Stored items
···

(* ===== verification/Observability.v ===== *)
(** * Metrics (internal/observability/metrics.go)

    The four Prometheus metrics of the operator and what the controllers' calls do to them. *)

From S2P Require Import Prelude GoLib NutanixTypes ApiTypes Env Disks Builder Transfer Validation Pipeline Samples Resources Migration Lifecycle Footprint Reconciler.

(** ** The metrics *)

(** [prometheus.ExponentialBuckets], which panics on bounds that do not grow *)
Definition ExponentialBuckets (start factor : Z) (count : nat) : option (list Z) :=
  if (count <? 1)%nat || (start <=? 0) || (factor <=? 1) then None
  else Some ((λ i, start * factor ^ Z.of_nat i) <$> seq 0 count).

Inductive metricKind := CounterVec | HistogramVec (buckets : list Z) | Gauge.

(** A collector: its name, its kind and its labels. *)
Record collector := mkCollector { Collector_Name : string; Collector_Kind : metricKind; Collector_Labels : list string }.

Definition MigrationsTotal : collector := mkCollector "vma_migrations_total" CounterVec ["status"].
Definition MigrationDurationSeconds : option collector :=
  buckets ← ExponentialBuckets 60 2 10; Some (mkCollector "vma_migration_duration_seconds" (HistogramVec buckets) ["vm"]).
Definition DiskTransferBytes : collector := mkCollector "vma_disk_transfer_bytes" CounterVec ["vm"].
Definition ActiveMigrations : collector := mkCollector "vma_active_migrations" Gauge [].

(** [MustRegister] panics when a name is taken. *)
Fixpoint MustRegister (registry cs : list collector) : option (list collector) :=
  match cs with
  | [] => Some registry
  | c :: cs =>
      if existsb (λ d, Collector_Name d =s Collector_Name c) registry then None
      else MustRegister (registry ++ [c]) cs
  end.

(** [init] *)
Definition register (registry : list collector) : option (list collector) :=
  duration ← MigrationDurationSeconds; MustRegister registry [MigrationsTotal; duration; DiskTransferBytes; ActiveMigrations].

(** ** Their values *)

(** A histogram: the observations up to each bound, their number and their sum in nanoseconds. *)
Record histogram := mkHistogram { Hist_Counts : list Z; Hist_Count : Z; Hist_Sum : Z }.

Record metrics := mkMetrics {
  M_MigrationsTotal : gmap string Z;
  M_Duration : gmap string histogram;
  M_DiskTransferBytes : gmap string Z;
  M_ActiveMigrations : Z
}.

Definition noMetrics : metrics := mkMetrics ∅ ∅ ∅ 0.

Definition bump (label : string) (n : Z) (m : gmap string Z) : gmap string Z := <[label := default 0 (m !! label) + n]> m.

Definition durationBuckets : list Z := default [] (ExponentialBuckets 60 2 10).

Definition Observe (nanoseconds : Z) (h : histogram) : histogram :=
  mkHistogram (zip_with (λ bound n, if nanoseconds <=? bound * Duration.Second then n + 1 else n) durationBuckets (Hist_Counts h))
    (Hist_Count h + 1) (Hist_Sum h + nanoseconds).

Definition emptyHistogram : histogram := mkHistogram (replicate (length durationBuckets) 0) 0 0.

(** What a call does to the metrics; events are not metrics. *)
Definition observe (c : obscall) (m : metrics) : metrics :=
  match c with
  | Eventf _ _ _ => m
  | MigrationsTotalInc status => mkMetrics (bump status 1 (M_MigrationsTotal m)) (M_Duration m) (M_DiskTransferBytes m) (M_ActiveMigrations m)
  | ActiveMigrationsInc => mkMetrics (M_MigrationsTotal m) (M_Duration m) (M_DiskTransferBytes m) (M_ActiveMigrations m + 1)
  | ActiveMigrationsDec => mkMetrics (M_MigrationsTotal m) (M_Duration m) (M_DiskTransferBytes m) (M_ActiveMigrations m - 1)
  | DiskTransferBytesAdd vm bytes => mkMetrics (M_MigrationsTotal m) (M_Duration m) (bump vm bytes (M_DiskTransferBytes m)) (M_ActiveMigrations m)
  | MigrationDurationObserve vm ns =>
      mkMetrics (M_MigrationsTotal m) (<[vm := Observe ns (default emptyHistogram (M_Duration m !! vm))]> (M_Duration m))
        (M_DiskTransferBytes m) (M_ActiveMigrations m)
  end.

(** The metrics after a trace. *)
Definition metricsAfter (t : trace) (m : metrics) : metrics :=
  foldl (λ m c, match c with Obs o => observe o m | _ => m end) m (calls t).

(** ** The gauge of active migrations *)

Definition gaugeOf (t : trace) : Z := M_ActiveMigrations (metricsAfter t noMetrics).

Definition gaugeStep (c : call) : Z := match c with Obs ActiveMigrationsInc => 1 | Obs ActiveMigrationsDec => -1 | _ => 0 end.

Lemma metricsAfter_gauge t m : M_ActiveMigrations (metricsAfter t m) = M_ActiveMigrations m + gaugeOf t.
Proof.
  unfold gaugeOf, metricsAfter. enough (∀ cs m, M_ActiveMigrations (foldl (λ m c, match c with Obs o => observe o m | _ => m end) m cs) =
    M_ActiveMigrations m + foldr (λ c n, gaugeStep c + n) 0 cs) as H by (rewrite !H; simpl; lia).
  induction cs as [|c cs IH]; intros m'; simpl; [lia|]. rewrite IH. destruct c as [| |[]| |]; simpl; lia.
Qed.

Lemma gaugeOf_app t t' : gaugeOf (t ++ t') = gaugeOf t + gaugeOf t'.
Proof.
  change (gaugeOf t + gaugeOf t') with (M_ActiveMigrations (metricsAfter t noMetrics) + gaugeOf t'). rewrite <- metricsAfter_gauge.
  unfold gaugeOf, metricsAfter. by rewrite calls_app, foldl_app.
Qed.

Lemma gaugeOf_still t : Forall (λ c, gaugeStep c = 0) (calls t) → gaugeOf t = 0.
Proof.
  induction t as [|e t IH]; [done|]. intros H. apply Forall_cons in H as [He H].
  rewrite (gaugeOf_app [e] t : gaugeOf (e :: t) = _), IH by done. unfold gaugeOf. destruct e as [[| |[]| |] a]; simpl in *; lia.
Qed.

(** A migration counts as active while it is Running. *)
Definition activeCount (m : Migration) : Z := if bool_decide (Mig_Phase (Mig_Status m) = MigrationPhaseRunning) then 1 else 0.

Section Gauge.
Context {W : Type} `{E : Env W} `{AM : ApiMachinery} (fuel cbtFuel : nat) (rec : MigrationReconciler).

Lemma start_gauge m plan : spec (startMigration rec m plan) (total (λ t _, gaugeOf t = 1 ∧ statusesSent t = [])).
Proof. unfold startMigration, recordEvent. by repeat spec_step. Qed.

Lemma overall_gauge m :
  spec (updateOverallStatus rec m) (total (λ t m', gaugeOf t = activeCount m' - 1 ∧ statusesSent t = [])).
Proof.
  unfold updateOverallStatus, finish, recordEvent. destruct (countPhases _ _ _ _) as [[c f] x].
  repeat spec_step; done.
Qed.

Lemma advance_gauge mctx lim vms :
  spec (advanceVMs fuel cbtFuel rec mctx lim vms) (partial (λ t _, gaugeOf t = 0 ∧ statusesSent t = [])).
Proof.
  eapply spec_partial_weaken; [apply within_partial, within_advanceVMsLoop|]. intros t [l b] H. split.
  - apply gaugeOf_still. eapply Forall_impl; [exact H|]. by intros [| |[]| |].
  - apply statuses_workload. eapply Forall_impl; [exact H|]. apply phaseCall_workload.
Qed.

Lemma running_gauge m plan mctx : isTerminalMigrationPhase (Mig_Phase (Mig_Status m)) = false →
  spec (reconcileRunning fuel cbtFuel rec m plan mctx)
    (partial (λ t _, ∃ m', statusesSent t = [m'] ∧ gaugeOf t = activeCount m' - activeCount m)).
Proof.
  intros Hp. unfold reconcileRunning.
  eapply (spec_bind_p _ _ (λ t _, gaugeOf t = 1 - activeCount m ∧ statusesSent t = [])).
  { unfold activeCount. destruct (Mig_Phase (Mig_Status m)); try discriminate Hp; simpl;
      [apply total_partial, start_gauge|apply total_partial, start_gauge|by spec_step]. }
  intros t1 m1 [G1 S1]. eapply spec_bind_p; [apply total_partial, processCancellations_exact|]. intros t2 vms [_ Hn].
  assert (gaugeOf t2 = 0 ∧ statusesSent t2 = []) as [G2 S2].
  { split; [apply gaugeOf_still|apply statuses_none]; eapply Forall_impl; [exact Hn|by intros ? ->|exact Hn|by intros ? ->]. }
  eapply spec_bind_p; [apply advance_gauge|]. intros t3 [vms' b] [G3 S3]. eapply spec_bind_p; [apply total_partial, overall_gauge|].
  intros t4 m4 [G4 S4]. repeat spec_step; exists m4; rewrite !statuses_app, S1, S2, S3, S4, !gaugeOf_app, G1, G2, G3, G4; (split; [done|]);
    unfold gaugeOf; simpl; lia.
Qed.

Lemma failed_gauge m msg :
  spec (setMigrationFailed rec m msg) (total (λ t _, gaugeOf t = 0 ∧ ∃ m', statusesSent t = [m'] ∧
    Mig_Phase (Mig_Status m') = MigrationPhaseFailed)).
Proof. unfold setMigrationFailed, recordEvent. repeat spec_step; (split; [done|]); by eexists. Qed.

(** The plan or one of its references could not be read, or the client could not be made: the calls
    [t] after the read of the Migration [m] say so. *)
Definition unresolved (m : Migration) (t : trace) : Prop :=
  (∃ e t', t = Ev (K8s (Get KPlan (mkNN (Meta_Namespace (Mig_Meta m)) (Mig_PlanRef (Mig_Spec m))))) (Err e) :: t') ∨
  (∃ plan t1 e t2, t = Ev (K8s (Get KPlan (mkNN (Meta_Namespace (Mig_Meta m)) (Mig_PlanRef (Mig_Spec m))))) (Ok plan) :: t1 ++ t2 ∧
     does (resolveMigrationContext rec m plan) t1 (Err e)).

(** What a reconcile that read [m] does to the gauge. *)
Definition gaugePost (m : Migration) (t : trace) : Prop :=
  (statusesSent t = [] ∧ gaugeOf t = 0) ∨
  ∃ m', statusesSent t = [m'] ∧
    ((unresolved m t ∧ Mig_Phase (Mig_Status m') = MigrationPhaseFailed ∧ gaugeOf t = 0) ∨
     gaugeOf t = activeCount m' - activeCount m).

Lemma resolve_gauge m plan :
  spec (resolveMigrationContext rec m plan) (total (λ t _, gaugeOf t = 0 ∧ statusesSent t = [])).
Proof. unfold resolveMigrationContext. by repeat spec_step. Qed.

Lemma gaugeOf_cons e t : gaugeOf (e :: t) = gaugeOf [e] + gaugeOf t.
Proof. exact (gaugeOf_app [e] t). Qed.

Lemma reconcile_gauge req :
  spec (Reconcile fuel cbtFuel rec req) (partial (λ t _, ∀ e t' m, t = e :: t' → migrationRead e = Some m → gaugePost m t')).
Proof.
  unfold Reconcile. spec_step. destruct a as [m|e].
  2:{ destruct (IsNotFound e); spec_step; intros ? ? ? [= <- <-]; done. }
  eapply (spec_partial_weaken _ (λ t _, gaugePost m t)).
  2:{ intros t r H e' t' m' [= <- <-] [= <-]. done. }
  destruct (deleting _). { unfold handleDeletion. repeat spec_step; by left. }
  destruct (negb _). { repeat spec_step; by left. }
  destruct (isTerminalMigrationPhase _) eqn:Hp; [spec_step; by left|].
  spec_step. destruct a as [plan|e].
  2:{ apply total_partial. eapply spec_total_weaken; [apply failed_gauge|]. intros t r (Hg & m' & Hs & Hph). right. exists m'.
      split; [exact Hs|]. left. split; [left; eauto|]. split; [done|]. by rewrite gaugeOf_cons, Hg. }
  eapply spec_bind_p; [apply spec_does, total_partial, resolve_gauge|]. intros t1 [mctx|e] [Hdo [G1 S1]].
  - eapply spec_partial_weaken; [by apply running_gauge|]. intros t r (m' & Hs & Hg). right. exists m'.
    split; [change (statusesSent (t1 ++ t) = [m']); by rewrite statuses_app, S1|]. right.
    rewrite gaugeOf_cons, gaugeOf_app, G1, Hg. unfold gaugeOf at 1. simpl. lia.
  - apply total_partial. eapply spec_total_weaken; [apply failed_gauge|]. intros t r (Hg & m' & Hs & Hph). right. exists m'.
    split; [change (statusesSent (t1 ++ t) = [m']); by rewrite statuses_app, S1|]. left. split; [right; eauto 10|]. split; [done|].
    by rewrite gaugeOf_cons, gaugeOf_app, G1, Hg.
Qed.

(** C33: how the gauge of active migrations follows the phases. A reconcile that returns after reading
    the Migration [m] moves the gauge by the difference between the phase it sends to the API server and the
    phase it read: up when the migration starts, down when it ends, and not at all when it sends no status.
    So a reconcile whose status is stored keeps the gauge in step with the stored phases. There
    are two exceptions. When the plan or its references do not resolve, the migration is sent as Failed and the
    gauge does not move: it stays one too high for ever if the migration was Running. And when
    the API server rejects the status, nothing is stored but the gauge has moved all the same. *)
Theorem gauge_moves_exactly req w r e t m :
  run (Reconcile fuel cbtFuel rec req) w = Done r →
  traceOf (Reconcile fuel cbtFuel rec req) w = e :: t → migrationRead e = Some m →
  (∀ before, M_ActiveMigrations (metricsAfter t before) = M_ActiveMigrations before + gaugeOf t) ∧
  ((statusesSent t = [] ∧ gaugeOf t = 0) ∨
   ∃ m', statusesSent t = [m'] ∧
     ((unresolved m t ∧ Mig_Phase (Mig_Status m') = MigrationPhaseFailed ∧ gaugeOf t = 0) ∨
      (statusesStored t = [m'] ∧ gaugeOf t = activeCount m' - activeCount m) ∨
      (statusesStored t = [] ∧ gaugeOf t = activeCount m' - activeCount m))).
Proof.
  intros Hrun Ht Hm. split; [intros before; apply metricsAfter_gauge|].
  destruct (spec_run _ _ _ _ (reconcile_gauge req) Hrun e t m Ht Hm) as [H|(m' & Hs & [H|H])]; [by left|right; exists m'; by auto..|].
  right. exists m'. split; [done|]. right. destruct (statusesStored t) as [|m1 l] eqn:Hst; [by right|left]. split; [|done].
  pose proof (stored_length t) as Hl. rewrite Hst, Hs in Hl. simpl in Hl. destruct l; [|simpl in Hl; lia].
  assert (m1 ∈ statusesSent t) as Hin by (apply stored_sent; rewrite Hst; left). rewrite Hs in Hin. by apply list_elem_of_singleton in Hin as ->.
Qed.

End Gauge.

Lemma gauge_moves_exactly_witness :
  let E0 := holding (storedMigration MigrationPhaseRunning None) (Ok (samplePlan MigrationTypeCold)) in
  let m := Reconcile (E := E0) (AM := RefMachinery.machinery) 20 5 sampleReconciler sampleKey in
  M_ActiveMigrations (metricsAfter (traceOf m tt) noMetrics) = -1 ∧ register [] ≠ None ∧
  ∃ e t m', traceOf m tt = e :: t ∧ statusesStored t = [m'] ∧ gaugeOf t = activeCount m' - 1.
Proof.
  intros E0 m. split; [vm_compute; reflexivity|]. split; [vm_compute; discriminate|].
  destruct (traceOf m tt) as [|e t] eqn:Ht; [vm_compute in Ht; discriminate Ht|]. exists e, t.
  assert (migrationRead e = Some (storedMigration MigrationPhaseRunning None)) as Hm by (vm_compute in Ht; injection Ht as <- _; reflexivity).
  assert (run m tt = Done (Ok noRequeue)) as Hrun by (vm_compute; reflexivity).
  assert (length (statusesStored t) = 1%nat ∧ gaugeOf t = -1) as [Hl Hg] by (vm_compute in Ht; injection Ht as _ <-; vm_compute; done).
  destruct (gauge_moves_exactly (E := E0) (AM := RefMachinery.machinery) 20 5 sampleReconciler sampleKey tt _ e t _ Hrun Ht Hm)
    as [_ [[_ Hz]|(m' & _ & [(_ & _ & Hz)|[[Hs Hd]|[Hs _]]])]]; [rewrite Hg in Hz; discriminate Hz|rewrite Hg in Hz; discriminate Hz| |rewrite Hs in Hl; discriminate Hl].
  exists m'. split; [reflexivity|]. split; [exact Hs|exact Hd].
Defined.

···

◆ Assigned task:
Above are the records. Print exactly, and only, the lines from the line with "(partial (λ t _, ∃" to the line with "assert (gaugeOf t2", both inclusive.

◆ Finished exercise:
    (partial (λ t _, ∃ m', statusesSent t = [m'] ∧ gaugeOf t = activeCount m' - activeCount m)).
Proof.
  intros Hp. unfold reconcileRunning.
  eapply (spec_bind_p _ _ (λ t _, gaugeOf t = 1 - activeCount m ∧ statusesSent t = [])).
  { unfold activeCount. destruct (Mig_Phase (Mig_Status m)); try discriminate Hp; simpl;
      [apply total_partial, start_gauge|apply total_partial, start_gauge|by spec_step]. }
  intros t1 m1 [G1 S1]. eapply spec_bind_p; [apply total_partial, processCancellations_exact|]. intros t2 vms [_ Hn].
  assert (gaugeOf t2 = 0 ∧ statusesSent t2 = []) as [G2 S2].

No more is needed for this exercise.